DeepPRObind: Modular Deep Learner that Accurately Predicts Structure and Disorder-Annotated Protein Binding Residues

Current sequence-based predictors of protein-binding residues (PBRs) belong to two distinct categories: structure-trained vs. intrinsic disorder-trained. Since disordered PBRs differ from structured PBRs in several ways, including ability to bind multiple partners by folding into different conformations and enrichment in different amino acids, the structure-trained and disorder-trained predictors were shown to provide inaccurate results for the other annotation type. A simple consensus-based solution that combines structure- and disorder-trained methods provides limited levels of predictive performance and generates relatively many cross-predictions, where residues that interact with other ligand types are predicted as PBRs. We address this unsolved problem by designing a novel and fast deep-learner, DeepPRObind, that relies on carefully designed modular convolutional architecture and uses innovative aggregate input features.
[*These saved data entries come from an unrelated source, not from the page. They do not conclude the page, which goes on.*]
(* ===== verification/Prelude.v ===== *)
(** * AttesTAM: a verification library

    AttesTAM is a Trusted Application Manager (TAM) of the TEEP protocol: a Go server that
    attests devices, keeps a repository of signed SUIT manifests, sends agents the
    manifests they need, and records what they have installed.  This library is a shallow
    embedding of its core, with the theorems that say what makes it correct.

    ** The program and its parts

    An HTTP request reaches [ServeHTTP] ([internal/server/handler.go]).  One path takes TEEP
    messages and calls the TAM ([internal/tam]); the others register and list manifests and
    report the status of agents.  The TAM authenticates a message, looks up the message it
    answers by a one-time token or challenge, has evidence appraised by a verifier
    ([internal/infra/rats]), decodes SUIT data ([internal/suit]), and keeps all its state in
    an SQLite database ([internal/infra/sqlite]).  Handlers run concurrently and share only
    that database, the clock, the random source and the table of verifiers.

    The verifiers ([internal/infra/rats]) are a client of a Veraison server, reached over
    HTTP, and one that calls Intel's native quote library on collateral it gets from Intel's
    service and keeps in a directory of files.  [cmd/attestam/main.go] reads the settings and
    has [internal/server/server.go] make the server; in demo mode that seeds the database
    ([internal/demo]).  A second program, the admin console ([cmd/admin-console]), is a web
    front end: it asks a TAM for its agents and manifests and uploads manifests to it.

    ** The files

    The state:
    - [Prelude.v]: results of a Go call ([res]: a value, an error, a panic, or fuel run
      out); programs as resumptions ([Prog]), whose steps are single accesses to the state;
      [run] executes a program alone, [sched] interleaves a list of them; slices with their
      bounds check; shared automation.
    - [GoText.v]: [strings.EqualFold], [ToLower], [TrimSpace] and hexadecimal text.
      [GoUrl.v]: [net/url], [path], and the parts of [net/http] that clients use.
      [GoFormat.v]: UTF-8, [strconv.Quote] and the formats of times and numbers.
    - [Model.v]: the errors, the rows of the tables and the schema ([internal/domain/model],
      [internal/tam/errors.go], [createSchema] of [database.go]).
    - [Db.v]: the world a program runs in ([World]: database, clock, draws, files, the HTTP
      requests sent), the interface [Relation] of a table, SQL statements and file operations
      as atomic steps each of which can fail, and transactions that roll back.  [Platform]
      holds what the environment decides.
    - [Evolve.v]: the well-formedness invariant [wf] (the UNIQUE constraints and the order of
      the ids), the relation [evolves] that every step respects, and [safe]/[harmless]
      programs: the rely-guarantee rules all interleaving theorems rest on.
    - [Frame.v]: which programs move the database only along a given relation ([moves]),
      which only read, which leave a table alone, and which leave the rest of the world alone.

    The repositories, each operation of [internal/infra/sqlite]:
    - [OneTime.v]: [token_repo.go] and [challenge_repo.go], the same code over two tables,
      written once against the class [OneTime] and instantiated twice.
    - [AgentRepo.v]: [agent_repo.go], [device_repo.go], [entity_repo.go],
      [manifest_signing_key_repo.go].
    - [ManifestRepo.v]: [suit_manifest_repo.go].  [SentRepo.v]: the two repositories of sent
      messages.  [StatusRepo.v]: [agent_status_repo.go].
    - [Repositories.v]: the interfaces of [internal/domain/service/repositories.go] as records
      of operations.

    Data and libraries:
    - [Wire.v]: messages, envelopes, reports, claims as records.
    - [Lib.v]: the class of everything that is not in the repository: CBOR, COSE, EAT, JSON,
      base64, PEM, X.509 and hash functions, what an HTTP exchange yields, and Intel's native
      library.  Nothing is assumed of them; a theorem that relies on one of them says so in
      a hypothesis.  [Stub.v] is a concrete instance, for witnesses.

    The program:
    - [Suit.v]: [internal/suit/manifest.go] and [report.go].
    - [Teep.v]: [internal/tam/teep_message.go].
    - [Rats.v]: what all verifiers share, and the pretty printer of [internal/util/cbor.go].
      [Qvl.v]: quotes, verdicts and lifetimes of collateral.  [Collateral.v]: the client of
      Intel's service and the cache ([intel_qvl_pcs.go], [intel_qvl_collateral.go]).
      [Verifiers.v]: the Veraison client and the QVL verifier ([verifier_client.go],
      [intel_qvl_verifier.go], [backend.go]).
    - [Demo.v]: [internal/demo], the demo data.
    - [Tam.v]: [tam.go], [keyring.go], [agent_status.go], [manifest_repository_flow.go] and
      [sgx_quote_bundle.go].
    - [Server.v]: [internal/server/handler.go].
    - [Logger.v]: [internal/logger/logger.go].
    - [Startup.v]: package [flag], [config.go], [server.go] and [main.go] up to the server.
      [Lifecycle.v]: the rest of [main] and the methods of [Server]: signals, the goroutine
      that listens, connections and the graceful shutdown, as a step relation ([step]) over
      the state of the process ([Process]).
    - [Diag.v]: the diagnostic text of messages, identifiers and keys (the [CBORDiagString]
      methods, [PrintCOSEKey]), and the records it goes into.  [VerifierLog.v]: what the two
      verifiers log.
    - [Console.v]: [cmd/admin-console].  Its state ([System]) is the cache of agents next to
      the world; what an exchange with the TAM does is a parameter ([Exchange]).

    The theorems:
    - [Ends.v]: programs that never run out of fuel.  [Total.v]: total correctness
      ([yields]): what a program returns and leaves behind where no call fails.
    - [Requests.v], [TamFrames.v]: the lemmas that put every handler into the framework of
      [Evolve.v] and [Frame.v].  [Scenario.v]: a concrete agent and the states it drives
      a TAM through, which the witnesses evaluate.
    - [Trust.v]: how a key becomes an agent's key, and what a signature proves.
    - [Credits.v]: an accounting argument over all interleavings: every enrolment is paid for
      with a challenge.
    - [UpdateFlow.v]: starting a session, answering with an Update, handling reports.
    - [Meanwhile.v]: what requests that do not know a token leave alone.  [Progress.v]: what
      the TAM does for an agent that does its part, message by message.  [Session.v]: whole
      conversations with an enrolled agent; [Onboarding.v]: those that begin with a device the
      TAM does not know.
    - [ManifestFlow.v]: verifying and registering manifests, downgrades, races.
    - [Registry.v]: the manifest repository as an abstract map, and that [SetEnvelope],
      [GetManifest] and [GetManifests] implement its operations.
    - [Quote.v]: quotes, SGX bundles, the QVL verdict, collateral lifetimes.
    - [CollateralFlow.v], [CacheFlow.v]: what is asked of Intel's service and what is made of
      its answers; the cache as a store whose operations can fail at any point.
    - [ChallengeFlow.v]: the two calls to a Veraison server, and the requests on the wire.
    - [Messages.v]: decoding and signing TEEP messages.
    - [Service.v]: all requests together, a revocation in their midst, and what a client sees.
    - [DemoFlow.v]: starting in demo mode, once and again.  [StartupFlow.v]: settings, and
      what a production server starts with.
    - [DiagFlow.v]: what the debug log gives away.  [ConsoleDebug.v]: the console's debug
      output changes nothing.  [ConsoleFlow.v]: the console and the server run together
      ([tam_exchange] is the exchange whose steps are those of [ServeHTTP]): what the console
      shows and reports is what the TAM has.
    - [OneTime.v], [StatusRepo.v] and [Logger.v] hold the theorems about themselves.

    ** How state and operations correspond

    A method of a repository or of the TAM is a definition [Type_Method] (or the method's
    name) in the monad [M] of programs over [World].  A SQL statement is one step; Go code
    between statements is pure; [db.BeginTx ... Commit] is one step, since SQLite serialises
    writers.  Between two steps any other request may run.  A nil slice is told from an
    empty one ([option]) where the code or an encoder can see the difference.  Panics are
    results ([Panic]), so the absence of one is part of what a theorem says.  Integers are
    [Z]; [int64] bounds appear where the code or the database can reach them.  An HTTP
    exchange is a step that records the call and reads the answer off the history
    ([http_Do]): it follows redirects as Go's client does, and [http_wire] lists the requests
    it sends. A write to a file may stop after any prefix.

    ** What the theorems show

    - Trust: a key enters the table of agents only through affirmed and fresh evidence that
      claims it, in a message it signed, and costs a challenge of its own; replayed evidence
      is refused; a revoked agent stays revoked and gets no Update, under any interleaving;
      SGX evidence is bound to its quote.
    - One-time values: a token is consumed at most once however requests interleave; the loop
      that draws a fresh one ends.
    - Manifests: what is registered is verified and newer than what is there; the repository
      refines a map from components to their newest entries; a downgrade below a stored
      manifest fails under any interleaving, but two registrations at once can both pass.
    - Updates and status: an Update is the latest of what was asked for and is on record;
      reports are applied in order, atomically and exactly.
    - Conversations: an agent that answers each message as it should is always served, however
      many other requests come in between: a request, a QueryRequest, a QueryResponse, an
      Update, a report of success, and the records say what it has installed; a device the
      TAM does not know is asked for evidence first, and enrolled.
    - Verdicts: a verdict is the native library's, on collateral fetched for that quote or
      current in the cache, which holds only complete entries filed where they belong,
      whatever fails; the values that the C wrapper presets are never taken for it, and no
      size it is given exceeds its block; evidence is posted to nobody but the session the
      verifier opened and where 307 and 308 redirects lead from it.
    - Service: any requests in any order keep the invariant; bad requests change nothing.
    - Start-up: seeding the demo data again changes nothing; a production server signs with
      the configured key and trusts nobody; which setting wins; the values logged cannot end
      the line of their record (DEL and C1 controls do pass); a
      process that ends with status 0 has answered everybody.
    - Console: its pages are the registry and the agents as the TAM has them now, whatever
      was cached; an upload is reported as registered exactly if it was registered, verified,
      and is then shown; it always answers, even where the TAM panics; the debug output is
      invisible.
    - Decoders: total, in bounds, and inverse to the encoders, up to the empty slices that
      [omitempty] drops.
    - Defects: each place where the code does not do what it means to is a theorem, too
      (failure reports, status window, nil verifier, missing administrator, the race of two
      registrations, formats that are never accepted, corrupt cache entries, demo agents
      that go stale, a private key and forged lines in the debug log, a page that breaks with
      a thousand agents, evidence that follows redirects to any host, a zero [nextUpdate] that
      makes the others forgotten).

    ** Bounds and fuel

    Three loops are not structural.  Drawing a token or challenge until it is new takes
    [loop_fuel] turns, a parameter: [GenerateUniqueToken_total] shows that any fuel larger
    than the number of tokens is enough when the draws differ.  Reading the certificates of a
    quote takes as many turns as there are bytes; [quote_certificates_terminate] shows that
    this is enough.  [os.CreateTemp] tries 10000 names, and an HTTP client sends ten
    requests for a call, as Go does.  Loops over lists are structural.  Row ids are below [max_int64] by the schema.

    ** What is not modelled

    The database file, its pragmas and closing it (whether a connection enforces foreign keys
    is a parameter); the transport of HTTP, and time in the shutdown (its
    deadline can pass at any moment); the index page and the static files of the console (a
    parameter); where in the code the logger is called (the records that are modelled are
    definitions of their own); freeing C memory; the native quote library and the codecs of
    CBOR, COSE, JSON, PEM and X.509 (parameters).  What is left of the source besides is
    import lists, comments and types that only carry their names.  *)

From stdpp Require Export prelude gmap strings list sorting.
From Stdlib Require Export Strings.Byte.
(* ===== verification/GoUrl.v ===== *)
(** Go's [net/url], [path] and the parts of [net/http] that the clients use: URLs as
    records, escaping, parsing, printing and resolving; query values; lexical path
    cleaning; requests and responses.  The syntax of a bracketed IP literal, which
    releases of Go check differently, is an argument of the parser. *)

From S2P Require Import Prelude GoText.
From Stdlib Require Import Ascii.

Infix "+++" := String.append (at level 60, right associativity).

(** ** Cutting strings *)

(** [strings.Cut(s, c)]: before, after, found. *)
Fixpoint Cut (n : N) (s : string) : string * string * bool :=
  match s with
  | EmptyString => (EmptyString, EmptyString, false)
  | String c s' =>
      if is_code n c then (EmptyString, s', true)
      else let '(a, b, f) := Cut n s' in (String c a, b, f)
  end.

(** [strings.Split(s, c)]. *)
Fixpoint Split (n : N) (s : string) : list string :=
  match s with
  | EmptyString => [EmptyString]
  | String c s' =>
      if is_code n c then EmptyString :: Split n s'
      else match Split n s' with
           | [] => [String c EmptyString]
           | p :: ps => String c p :: ps
           end
  end.

(** Cutting at the last occurrence instead: [None] if there is none. *)
Fixpoint cut_last (n : N) (s : string) : option (string * string) :=
  match s with
  | EmptyString => None
  | String c s' =>
      match cut_last n s' with
      | Some (a, b) => Some (String c a, b)
      | None => if is_code n c then Some (EmptyString, s') else None
      end
  end.

Fixpoint contains_code (n : N) (s : string) : bool :=
  match s with
  | EmptyString => false
  | String c s' => is_code n c || contains_code n s'
  end.

(** [strings.Contains(s, t)] and [strings.HasSuffix(s, t)]. *)
Fixpoint Contains (s t : string) : bool :=
  String.prefix t s || match s with EmptyString => false | String _ s' => Contains s' t end.

Fixpoint HasSuffix (s t : string) : bool :=
  String.eqb s t || match s with EmptyString => false | String _ s' => HasSuffix s' t end.

(** [strings.Trim(s, c)] for one character. *)
Fixpoint trim_left (n : N) (s : string) : string :=
  match s with
  | String c s' => if is_code n c then trim_left n s' else s
  | EmptyString => EmptyString
  end.

Fixpoint trim_right (n : N) (s : string) : string :=
  match s with
  | EmptyString => EmptyString
  | String c s' =>
      match trim_right n s' with
      | EmptyString => if is_code n c then EmptyString else String c EmptyString
      | r => String c r
      end
  end.

Definition Trim (n : N) (s : string) : string := trim_right n (trim_left n s).

Definition is_digit (c : ascii) : bool := (N.leb 48 (code c) && N.leb (code c) 57)%bool.
Definition is_alpha (c : ascii) : bool :=
  ((N.leb 65 (code c) && N.leb (code c) 90) || (N.leb 97 (code c) && N.leb (code c) 122))%bool.

Fixpoint all_chars (p : ascii → bool) (s : string) : bool :=
  match s with EmptyString => true | String c s' => p c && all_chars p s' end.

Definition one_of (s : string) (c : ascii) : bool := contains_code (code c) s.

(** ** Escaping *)

Inductive encoding := encodePath | encodeHost | encodeUserPassword | encodeQueryComponent | encodeFragment.

Definition is_host (mode : encoding) : bool := match mode with encodeHost => true | _ => false end.
Definition is_query (mode : encoding) : bool :=
  match mode with encodeQueryComponent => true | _ => false end.

Definition shouldEscape (c : ascii) (mode : encoding) : bool :=
  if is_alpha c || is_digit c then false
  else if is_host mode && one_of "!$&'()*+,;=:[]<>" c then false
  else if is_host mode && is_code 34 c then false
  else if one_of "-_.~" c then false
  else if one_of "$&+,/:;=?@" c then
    match mode with
    | encodePath => is_code 63 c
    | encodeUserPassword => one_of "@/?:" c
    | encodeQueryComponent => true
    | encodeFragment => false
    | encodeHost => true
    end
  else match mode with
       | encodeFragment => negb (one_of "!()*" c)
       | _ => true
       end.

Definition upper_hex (n : N) : ascii :=
  if N.ltb n 10 then ascii_of_N (48 + n) else ascii_of_N (55 + n).

Definition unhex (c : ascii) : option N :=
  let n := code c in
  if (N.leb 48 n && N.leb n 57)%bool then Some (n - 48)%N
  else if (N.leb 97 n && N.leb n 102)%bool then Some (n - 87)%N
  else if (N.leb 65 n && N.leb n 70)%bool then Some (n - 55)%N
  else None.

Definition escape_char (c : ascii) : string :=
  String "%" (String (upper_hex (code c / 16)) (String (upper_hex (code c mod 16)) EmptyString)).

Fixpoint escape (s : string) (mode : encoding) : string :=
  match s with
  | EmptyString => EmptyString
  | String c s' =>
      if is_query mode && is_code 32 c then String "+" (escape s' mode)
      else if shouldEscape c mode then escape_char c +++ escape s' mode
      else String c (escape s' mode)
  end.

(** Both passes of [unescape]: [None] on a malformed escape, or on a character that may
    not stand in a host. *)
Fixpoint unescape (s : string) (mode : encoding) : option string :=
  match s with
  | EmptyString => Some EmptyString
  | String c s' =>
      if is_code 37 c then
        match s' with
        | String h1 (String h2 s2) =>
            match unhex h1, unhex h2 with
            | Some n1, Some n2 =>
                if is_host mode && N.ltb n1 8 && negb (N.eqb n1 2 && N.eqb n2 5) then None
                else String (ascii_of_N (16 * n1 + n2)) <$> unescape s2 mode
            | _, _ => None
            end
        | _ => None
        end
      else if is_query mode && is_code 43 c then String " " <$> unescape s' mode
      else if is_host mode && N.ltb (code c) 128 && shouldEscape c mode then None
      else String c <$> unescape s' mode
  end.

Definition QueryEscape (s : string) : string := escape s encodeQueryComponent.
Definition QueryUnescape (s : string) : option string := unescape s encodeQueryComponent.

(** ** URLs *)

(** [url.Userinfo]: the password where it is set. *)
Record Userinfo := mkUserinfo { User_username : string; User_password : option string }.

Record URL := mkURL {
  URL_Scheme : string;
  URL_Opaque : string;
  URL_User : option Userinfo;
  URL_Host : string;
  URL_Path : string;
  URL_RawPath : string;
  URL_OmitHost : bool;
  URL_ForceQuery : bool;
  URL_RawQuery : string;
  URL_Fragment : string;
  URL_RawFragment : string;
}.

Definition with_path_query (path query : string) (u : URL) : URL :=
  mkURL (URL_Scheme u) (URL_Opaque u) (URL_User u) (URL_Host u) path (URL_RawPath u) (URL_OmitHost u)
    (URL_ForceQuery u) query (URL_Fragment u) (URL_RawFragment u).

Definition setPath (u : URL) (p : string) : option URL :=
  path ← unescape p encodePath;
  Some (mkURL (URL_Scheme u) (URL_Opaque u) (URL_User u) (URL_Host u) path
          (if String.eqb p (escape path encodePath) then "" else p) (URL_OmitHost u)
          (URL_ForceQuery u) (URL_RawQuery u) (URL_Fragment u) (URL_RawFragment u)).

Definition setFragment (u : URL) (f : string) : option URL :=
  frag ← unescape f encodeFragment;
  Some (mkURL (URL_Scheme u) (URL_Opaque u) (URL_User u) (URL_Host u) (URL_Path u) (URL_RawPath u)
          (URL_OmitHost u) (URL_ForceQuery u) (URL_RawQuery u) frag
          (if String.eqb f (escape frag encodeFragment) then "" else f)).

(** [getScheme]: [None] for a missing protocol scheme. *)
Fixpoint scheme_scan (s : string) : option (string * string) :=
  match s with
  | EmptyString => None
  | String c s' =>
      if is_code 58 c then Some (EmptyString, s')
      else if is_alpha c || is_digit c || one_of "+-." c
      then match scheme_scan s' with Some (a, b) => Some (String c a, b) | None => None end
      else None
  end.

Definition getScheme (s : string) : option (string * string) :=
  match s with
  | EmptyString => Some ("", s)
  | String c _ =>
      if is_code 58 c then None
      else if negb (is_alpha c) then Some ("", s)
      else Some (default ("", s) (scheme_scan s))
  end.

Definition validOptionalPort (port : string) : bool :=
  match port with
  | EmptyString => true
  | String c digits => is_code 58 c && all_chars is_digit digits
  end.

Definition validUserinfo (s : string) : bool :=
  all_chars (λ c, is_alpha c || is_digit c || one_of "-._:~!$&'()*+,;=%@" c) s.

Definition has_ctl (s : string) : bool :=
  negb (all_chars (λ c, negb (N.ltb (code c) 32 || is_code 127 c)) s).

Section parse.
(** a host that starts with a bracket *)
Context (bracketed_host : string → option string).

Definition parseHost (host : string) : option string :=
  if HasPrefix host "[" then bracketed_host host
  else
    match cut_last 58 host with
    | Some (_, port) =>
        if all_chars is_digit port then unescape host encodeHost else None
    | None => unescape host encodeHost
    end.

Definition parseAuthority (authority : string) : option (option Userinfo * string) :=
  match cut_last 64 authority with
  | None => host ← parseHost authority; Some (None, host)
  | Some (userinfo, rest) =>
      host ← parseHost rest;
      if negb (validUserinfo userinfo) then None
      else
        let '(username, password, set) := Cut 58 userinfo in
        username ← unescape username encodeUserPassword;
        if set : bool then
          password ← unescape password encodeUserPassword;
          Some (Some (mkUserinfo username (Some password)), host)
        else Some (Some (mkUserinfo username None), host)
  end.

(** [parse(rawURL, false)]: no fragment. *)
Definition parse_ (rawURL : string) : option URL :=
  if has_ctl rawURL then None
  else if String.eqb rawURL "*" then Some (mkURL "" "" None "" "*" "" false false "" "" "")
  else
    r ← getScheme rawURL;
    let scheme := ToLower r.1 in
    let '(before, query, found) := Cut 63 r.2 in
    let force := found && String.eqb query "" in
    let rest := before in
    let url := mkURL scheme "" None "" "" "" false force query "" "" in
    if negb (HasPrefix rest "/") && negb (String.eqb scheme "")
    then Some (mkURL scheme rest None "" "" "" false force query "" "")
    else if negb (HasPrefix rest "/") && contains_code 58 (Cut 47 rest).1.1 then None
    else if (negb (String.eqb scheme "") || negb (HasPrefix rest "///")) && HasPrefix rest "//" then
      let '(authority, tail, slash) := Cut 47 (String.substring 2 (String.length rest) rest) in
      a ← parseAuthority authority;
      setPath (mkURL scheme "" a.1 a.2 "" "" false force query "" "")
        (if slash : bool then String "/" tail else "")
    else
      setPath (mkURL scheme "" None "" "" ""
                 (negb (String.eqb scheme "") && HasPrefix rest "/") force query "" "") rest.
Comparative empirical tests on a low-similarity test dataset reveal that DeepPRObind generates accurate predictions of structured and disordered PBRs and low amounts of cross-predictions, outperforming a comprehensive collection of 12 predictors of PBRs. Given the relatively low runtime of DeepPRObind (40 seconds per protein), we further validate its results based on an analysis of putative PBRs in the yeast proteome, confirming that interactions in disordered regions are enriched among hub proteins. We release DeepPRObind as a convenient web server at https://www.csuligroup.com/DeepPRObind/. (C) 2023 Elsevier Ltd. All rights reserved.

Automated summary

Current sequence-based predictors of protein-binding residues (PBRs) can be categorized into structure-trained and disorder-trained methods. However, these methods provide inaccurate results for the other annotation type. In this study, we propose a novel deep learning model, DeepPRObind, which accurately predicts both structured and disordered PBRs and outperforms existing predictors. We also validate the results of DeepPRObind using an analysis of putative PBRs in the yeast proteome.